TASK PROMPT
Every record here needs to be written out again exactly.

RECORD SET
(** C33: when the server takes the update, the migration shows the server's links
    followed by the local ones it did not have, so every local link survives; the server stores
    the same list, the local copy is gone, and loading the settings again changes neither the
    server nor the links. *)
Theorem migration_success user server server' c id settings local :
  let links := default [] (s ← settings; us_quickLinks s) in
  getFirst server = Some (id, settings) → has_local_links parse_links c local →
  new_links links local ≠ [] →
  put server id (with_quickLinks (links ++ new_links links local) settings) = Some server' →
  ∃ c', updateUserSettings parse_links user server c = (server', c')
    ∧ quickLinks c' = links ++ new_links links local
    ∧ (∀ x, x ∈ ql_id <$> local → x ∈ ql_id <$> quickLinks c')
    ∧ jget quick_links_key (localStorage c') = None
    ∧ (∃ c'', updateUserSettings parse_links user server' c' = (server', c'')
        ∧ quickLinks c'' = quickLinks c' ∧ externalLinks c'' = externalLinks c').
Proof.
  intros links Hg (raw & Hr & Ht & Hp) Hn Hput.
  rewrite (updateUserSettings_migrates _ _ _ _ _ _ Hg Hr Ht).
  erewrite migrate_accepted by done. eexists. split; [done|]. cbn [quickLinks localStorage externalLinks].
  split; [done|]. split; [apply new_links_ids|]. split; [apply jget_jdel_eq|].
  erewrite updateUserSettings_plain; [| eapply get_put; eauto | apply jget_jdel_eq].
  eexists. split; [done|]. cbn. by destruct settings.
Qed.

(** Fact [migration_rejected_loses_links]: when the server rejects the update, the local copy is
    deleted all the same: the local-only links are then neither shown, nor on the server, nor in
    local storage, and no later load brings them back. *)
Theorem migration_rejected_loses_links user server c id settings local l :
  let links := default [] (s ← settings; us_quickLinks s) in
  getFirst server = Some (id, settings) → has_local_links parse_links c local →
  put server id (with_quickLinks (links ++ new_links links local) settings) = None →
  l ∈ new_links links local →
  ∃ c', updateUserSettings parse_links user server c = (server, c')
    ∧ (l ∉ quickLinks c') ∧ jget quick_links_key (localStorage c') = None
    ∧ (∃ c'', updateUserSettings parse_links user server c' = (server, c'') ∧ l ∉ quickLinks c'').
Proof.
  intros links Hg (raw & Hr & Ht & Hp) Hput Hl.
  rewrite (updateUserSettings_migrates _ _ _ _ _ _ Hg Hr Ht).
  erewrite migrate_rejected by done. eexists. split; [done|]. cbn [quickLinks localStorage].
  assert (l ∉ links) as Hnl.
  { apply list_elem_of_In, filter_In in Hl as [_ Hl]. apply negb_true_iff, bool_decide_eq_false in Hl.
    intros Hin. apply Hl. apply list_elem_of_fmap. eauto. }
  split; [done|]. split; [apply jget_jdel_eq|].
  erewrite updateUserSettings_plain; [| exact Hg | apply jget_jdel_eq]. eexists. done.
Qed.
End SettingsLemmas.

THE COMPLETED TASK
(** C33: when the server takes the update, the migration shows the server's links
    followed by the local ones it did not have, so every local link survives; the server stores
    the same list, the local copy is gone, and loading the settings again changes neither the
    server nor the links. *)
Theorem migration_success user server server' c id settings local :
  let links := default [] (s ← settings; us_quickLinks s) in
  getFirst server = Some (id, settings) → has_local_links parse_links c local →
  new_links links local ≠ [] →
  put server id (with_quickLinks (links ++ new_links links local) settings) = Some server' →
  ∃ c', updateUserSettings parse_links user server c = (server', c')
    ∧ quickLinks c' = links ++ new_links links local
    ∧ (∀ x, x ∈ ql_id <$> local → x ∈ ql_id <$> quickLinks c')
    ∧ jget quick_links_key (localStorage c') = None
    ∧ (∃ c'', updateUserSettings parse_links user server' c' = (server', c'')
        ∧ quickLinks c'' = quickLinks c' ∧ externalLinks c'' = externalLinks c').
Proof.
  intros links Hg (raw & Hr & Ht & Hp) Hn Hput.
  rewrite (updateUserSettings_migrates _ _ _ _ _ _ Hg Hr Ht).
  erewrite migrate_accepted by done. eexists. split; [done|]. cbn [quickLinks localStorage externalLinks].
  split; [done|]. split; [apply new_links_ids|]. split; [apply jget_jdel_eq|].
  erewrite updateUserSettings_plain; [| eapply get_put; eauto | apply jget_jdel_eq].
  eexists. split; [done|]. cbn. by destruct settings.
Qed.

(** Fact [migration_rejected_loses_links]: when the server rejects the update, the local copy is
    deleted all the same: the local-only links are then neither shown, nor on the server, nor in
    local storage, and no later load brings them back. *)
Theorem migration_rejected_loses_links user server c id settings local l :
  let links := default [] (s ← settings; us_quickLinks s) in
  getFirst server = Some (id, settings) → has_local_links parse_links c local →
  put server id (with_quickLinks (links ++ new_links links local) settings) = None →
  l ∈ new_links links local →
  ∃ c', updateUserSettings parse_links user server c = (server, c')
    ∧ (l ∉ quickLinks c') ∧ jget quick_links_key (localStorage c') = None
    ∧ (∃ c'', updateUserSettings parse_links user server c' = (server, c'') ∧ l ∉ quickLinks c'').
Proof.
  intros links Hg (raw & Hr & Ht & Hp) Hput Hl.
  rewrite (updateUserSettings_migrates _ _ _ _ _ _ Hg Hr Ht).
  erewrite migrate_rejected by done. eexists. split; [done|]. cbn [quickLinks localStorage].
  assert (l ∉ links) as Hnl.
  { apply list_elem_of_In, filter_In in Hl as [_ Hl]. apply negb_true_iff, bool_decide_eq_false in Hl.
    intros Hin. apply Hl. apply list_elem_of_fmap. eauto. }
  split; [done|]. split; [apply jget_jdel_eq|].
  erewrite updateUserSettings_plain; [| exact Hg | apply jget_jdel_eq]. eexists. done.
Qed.
End SettingsLemmas.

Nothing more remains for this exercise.